Após a declaração de independência de Azawad e com o fim das hostilidades com as forças armadas, o MNLA e o grupo islâmico Ansar Dine começaram a ter uma disputa ideológica sobre a visão que ambos os partidos tinham relativamente à administração do território. Enquanto os tuaregues viam Azawad como um lugar de autodeterminação, os Ansar Dine viam-no como um ponto de partida para a aplicação da Sharia em todo o país.

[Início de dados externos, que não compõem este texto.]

Lemma group_vote_units_spec s intents :
  wf_snapshot s ->
  match group_vote_units s intents with
  | Ok units => Forall (unit_ok s) units /\ concat (map unit_keys units) ≡ₚ map fst (sn_votes s)
  | Err e => e <> PlanPanic
  end.
Proof.
  intros Hs. unfold group_vote_units.
  pose proof (try_fold_spec (grouping s) (fun e => e = PlanPanic) (group_vote s intents)
    (sn_votes s) ([], ∅)) as Hspec.
  destruct (try_fold _ _ _) as [[units grouped]|e].
  - assert (grouping s (sn_votes s) (units, grouped)) as [Hu Hnd Hk Hg Hb].
    { apply Hspec; [split; cbn; [constructor|constructor|set_solver..]|].
      intros past entry rest acc Hsplit Hg. by eapply group_vote_step. }
    split; [done|]. apply NoDup_Permutation; [done|apply Hs|]. intros k. rewrite Hk. split.
    + intros [(v&Hv&_)|Hin]; [by apply (list_elem_of_fmap_2 fst _ (k, v))|].
      destruct (Hg k Hin) as (v&Hv&_). apply bt_get_elem in Hv.
      by apply (list_elem_of_fmap_2 fst _ (k, v)).
    + intros ([k' v]&->&Hv)%list_elem_of_fmap. cbn.
      destruct (grouping_batch v) eqn:Hgb; [right; by eapply Hb|left; by exists v].
  - apply Hspec; [split; cbn; [constructor|constructor|set_solver..]|].
    intros past entry rest acc Hsplit Hg. by eapply group_vote_step.
Qed.

(** Units: grouping partitions the votes: the units' rows, taken together,
    are exactly the vote rows, each once, every unit is one row or all rows of
    one batch, and the members of a unit are in its phase. *)
Theorem units_partition_votes s intents units :
  wf_snapshot s -> group_vote_units s intents = Ok units ->
  concat (map unit_keys units) ≡ₚ map fst (sn_votes s) /\ Forall (unit_ok s) units.
Proof.
  intros Hs Hu. pose proof (group_vote_units_spec s intents Hs) as Hspec. rewrite Hu in Hspec.
  naive_solver.
Qed.

(** The units of a snapshot, as the classifier receives them. *)
Record units_ok s (units : list VoteUnit) : Prop := {
  us_ok : Forall (unit_ok s) units;
  us_keys : concat (map unit_keys units) ≡ₚ map fst (sn_votes s)
}.

Lemma unit_at s units u : units_ok s units -> u ∈ units -> unit_ok s u.
Proof. intros [Hu _] Hin. by rewrite list.Forall_forall in Hu; apply Hu. Qed.

Lemma unit_same_key s units u u' k :
  wf_snapshot s -> units_ok s units -> u ∈ units -> u' ∈ units ->
  k ∈ unit_keys u -> k ∈ unit_keys u' -> u = u'.
Proof.
  intros Hs [_ Hk]. apply NoDup_concat_unique. rewrite Hk. apply Hs.
Qed.

Lemma unit_first_key s u :
  unit_ok s u -> exists p ps, unit_proposal_ids u = p :: ps /\ (vu_bundle_index u, p) ∈ unit_keys u.
Proof.
  intros [_ Hne _ _]. unfold unit_proposal_ids.
  destruct (vu_members u) as [|m ms] eqn:Hm; [done|]. exists (vm_proposal_id m), (map vm_proposal_id ms).
  split; [done|]. apply unit_keys_elem. unfold unit_proposal_ids. rewrite Hm. by split; [|constructor].
Qed.
(* ===== verification/RoundRules.v ===== *)
(** * The rules of round planning

    The classifier of [RoundPlanning] against the rule table of its
    documentation, [docs/round_orchestration_invariants.md]: which obligations
    a round owes, which casts are withheld, and that the loops of the code find
    exactly these, each once. From the table follow the guarantees a voter
    relies on: no cast competes with a vote the chain may have seen, work on
    the chain survives every roster and ballot, no choice is lost, and a unit
    that left the roster is retired whole. *)

From Stdlib Require Import ZifyBool.
From stdpp Require Import base gmap strings list numbers sorting.
From S2P Require Import Prelude Ordered Identity Outcome Lifecycle Record Confirmation Rows Store Planning VoteRecovery SharePolicy RoundPlanning RoundPlanningProofs.
Local Open Scope Z_scope.
Local Open Scope voting_scope.

(** ** The rule table *)
Section rules.
Context `{Externals} `{RecoveryExternals}.
Implicit Types (s : RoundSnapshot) (units : list VoteUnit).

(** The facts the classifier computes before its loops. *)
Definition facts_of s units (ballot : BallotIntentClassification) : Facts :=
  let stale := stale_vote_keys s in
  let retirable := retirable_vote_keys units (bc_roster ballot) in
  mk_facts s units (bc_roster ballot) stale retirable (held_bundles s stale retirable)
    (imported_round_waits_for_delegations s)
    (bool_decide (bc_open_proposals ballot = [])
     && bool_decide (clearable_intents s (bc_unrostered_intents ballot) = [])).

As disputas se transformaram em um conflito armado. O Ansar Dine formou uma aliança com outros grupos islâmicos radicais, como o Movimento pela Unidade e Jihad na África Ocidental (MUJAO) e o braço armado da Al-Qaeda no Magreb Islâmico (AQIM), que procurou unificar-se com o Boko Haram na Nigéria. . Eventualmente, os tuaregues do MNLA foram expulsos de Azawad meses depois, e o norte do país tornou-se um reduto jihadista e o epicentro do terrorismo regional.

A sombra do terrorismo paira sobre a Europa

A secessão do norte do Mali provocou profunda rejeição na comunidade internacional. Vários organismos, como a ONU, a União Africana e a União Europeia, rejeitaram deliberadamente o estatuto de independência de Azawad. Contudo, após a expulsão dos tuaregues e o estabelecimento de um reduto jihadista na região, vários governos estrangeiros empreenderam ações militares para conter o avanço do terrorismo islâmico.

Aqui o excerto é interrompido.